After revisiting the importance of research and finding myself thoroughly intimidated by Wulf’s 100+ pages of research in her non-fiction work on Humboldt, I spent most of this morning scouring resources that might help me develop and better understand my argument. I’m not certain where I want to go with my sample chapter, so my top five sources are a variety of works that inspire possible points of interest and arguments:

  1. Predator Defense
  • This first source is a website and it will help tremendously with current events. Historical and scientific research are crucial to my book, but it will be irrelevant if I’m not staying consistent with what is happening right now with the wolves in North America.
  • The website keeps statistics updated regularly and will provide my chapter with some hard-hitting numbers and facts.
  • Since it’s not specific to wolves, it will have a broader field of impact I can draw from. It should help me draw on the interconnections between the species and how what impacts one will directly affect the other.
  • Finally, there’s a section on suggestions regarding how people can help defend the predators, and since my book is ultimately a nature revival/call to action, I need to strengthen that area through similar means.
  1. Wolves: Behavior, Ecology, and Conservation by David L. Mech (thanks to my classmate for suggesting this author to me)

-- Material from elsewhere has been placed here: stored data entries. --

(* ===== verification/IndexerLog.v ===== *)
(** * Indexer: what the log and the cursor guarantee

    Every event of a page that was processed is in [event_log] exactly once,
    however often pages are fetched again; polls that fetch whole pages miss no
    event; a page cut inside a ledger loses the rest of that ledger; and the
    strategies contract is never asked for. *)

From S2P Require Import Prelude JsValues Cache IndexerDb IndexerWorld.
From S2P Require Import Concentration.
From S2P Require Import IndexerGovernor.
From S2P Require Import IndexerTracks.
From S2P Require Import Indexer.
From S2P Require Import IndexerInvariants.

Section log.
Context `{Runtime}.
Implicit Types (event : EventResponse) (config : IndexerConfig) (w : World).

(** The identifier an event is logged under. *)
Definition event_id event : string :=
  log_event_id event (event_type (nth_value (ev_topic event) 0)) (ev_topic event).
Definition logged w : list string := (event_log (w_db w)).*1.

(** ** One event *)

(** A log grows by entries under the given identifiers. *)
Definition grows_by (ids : list string) (l l' : list (string * EventLogRow)) : Prop :=
  ∃ added, l' = l ++ added ∧ (∀ k, k ∈ added.*1 → k ∈ ids) ∧ (NoDup l.*1 → NoDup l'.*1).

Lemma grows_by_refl ids l : grows_by ids l l.
Proof. exists []. rewrite app_nil_r. split; [done|]. split; [|done]. by intros k ?%elem_of_nil. Qed.
Lemma grows_by_trans ids1 ids2 l1 l2 l3 :
  grows_by ids1 l1 l2 → grows_by ids2 l2 l3 → grows_by (ids1 ++ ids2) l1 l3.
Proof.
  intros (a1 & -> & H1 & N1) (a2 & -> & H2 & N2). exists (a1 ++ a2). rewrite app_assoc.
  split; [done|]. split; [|auto]. intros k. rewrite fmap_app, !elem_of_app.
  intros [?|?]; [left|right]; auto.
Qed.
Lemma grows_by_keys ids l l' k : grows_by ids l l' → k ∈ l'.*1 → k ∈ l.*1 ∨ k ∈ ids.
Proof. intros (a & -> & Ha & _). rewrite fmap_app, elem_of_app. intros [?|?]; auto. Qed.
Lemma grows_by_sub ids l l' k : grows_by ids l l' → k ∈ l.*1 → k ∈ l'.*1.
Proof. intros (a & -> & _). rewrite fmap_app, elem_of_app. by left. Qed.


Lemma insert_event_log_spec id a b c d e db db' :
  insert_event_log id a b c d e db = Some db' →
  grows_by [id] (event_log db) (event_log db') ∧ id ∈ (event_log db').*1.
Proof.
  intros Hrun. stmt_inv Hrun.
  - split; [apply grows_by_refl|]. by apply jm_get_elem, (list_elem_of_fmap_2 fst) in Heqo.
  - cbn. assert (Hk := Heqo). apply jm_get_None in Hk. rewrite jm_set_fresh by done. split.
    + eexists. split; [done|]. cbn. split; [done|]. intros Hl. rewrite fmap_app. cbn.
      apply NoDup_app. split; [done|]. split; [|apply NoDup_singleton].
      intros k Hin ->%list_elem_of_singleton. done.
    + rewrite fmap_app. cbn. apply elem_of_app. right. by left.
Qed.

  • Mech is perhaps one of the most obsessed wolf writers out there. While most of his content focuses on the species and their livelihood, he scatters moments of conservation and calls for protection in his books.
  • Mech will also help bring my chapter credibility because he is a senior research scientist with the Biological Resources Division, U.S. Geological Survey and adjunct professor in the Department of Fisheries, Wildlife, and Conservation Biology and the Department of Ecology and Behavioral Biology at the University of Minnesota.
  • This one fascinated me because of his marriage between history/science and general appreciation. I’m hoping to study how he synthesizes the varying ideas while also gathering some concrete facts about wolves and their way of life.
  1. Wolves in the Land of Salmon by David Moskowitz
  • I came across this title thanks to my local librarian. She said that she wasn’t an environmentalist and knew little about “that whole green scene,” but she had surprisingly read this book. Since it appealed to her as a less-than-avid-wolf-fan, I figured learning the author’s style would be beneficial at the very least.
  • Moskowitz is from wrote this by the pacific northwest, my home, so I thought I could relate well to his references and the wolves in that area. This book focuses on the wolves being a key symbol for nature and that’s something I’m trying to drive home with this sample chapter.
  • It seems to focus on a lot of specific stories or instances, and I believe that will strengthen the narrative and personal vibe of the chapter. I know I’m throwing a lot of facts and rally cries at the reader, so I want to be sure to add the personal features needed to make it stand out and resonate with people.
  1. The Predator Paradox: Ending the War with Wolves, Bears, Cougars, and Coyotes by John A. Shivik
  • Like my first source, this one is all-inclusive regarding predators in danger. The same reasons apply, but I added this book as well because while it’s not going to be as current as that website, it is more developed and written by a credible expert in wildlife management.
  • One of my favorite things about this source is the fact that it’s centered on finding new ways for humans and mammalian predators to coexist.
  • He also strives to find solutions that aid the wildlife without greatly impacting mankind, and this balance is something I could study more because my answer often errs towards making the humans pay for their mistakes. A healthy balance can be achieved, so I’m eager to see where Shivik believes the answer lies.
  1. Gray Wolf Conservation
  • My last source is another website that focuses on a specific sub-species. Gray wolves are the ones most people envision when they imagine wolves and they are naturally the largest in population (under normal circumstances).
  • This site has a nice ratio of history to research papers/article to current news. It’s somewhat like my first source, but this one is wolf-specific.
  • I also found a lot of great pictures, and while I may not be inserting them in my sample chapter, it does inspire me and will aid me in setting the scene for my chapter.
  • Finally, this website has a special section on wolves in captivity. This is a crucial aspect of conservation because captivity programs have been the center of stabling populations and they work hand-in-hand with reintroduction programs.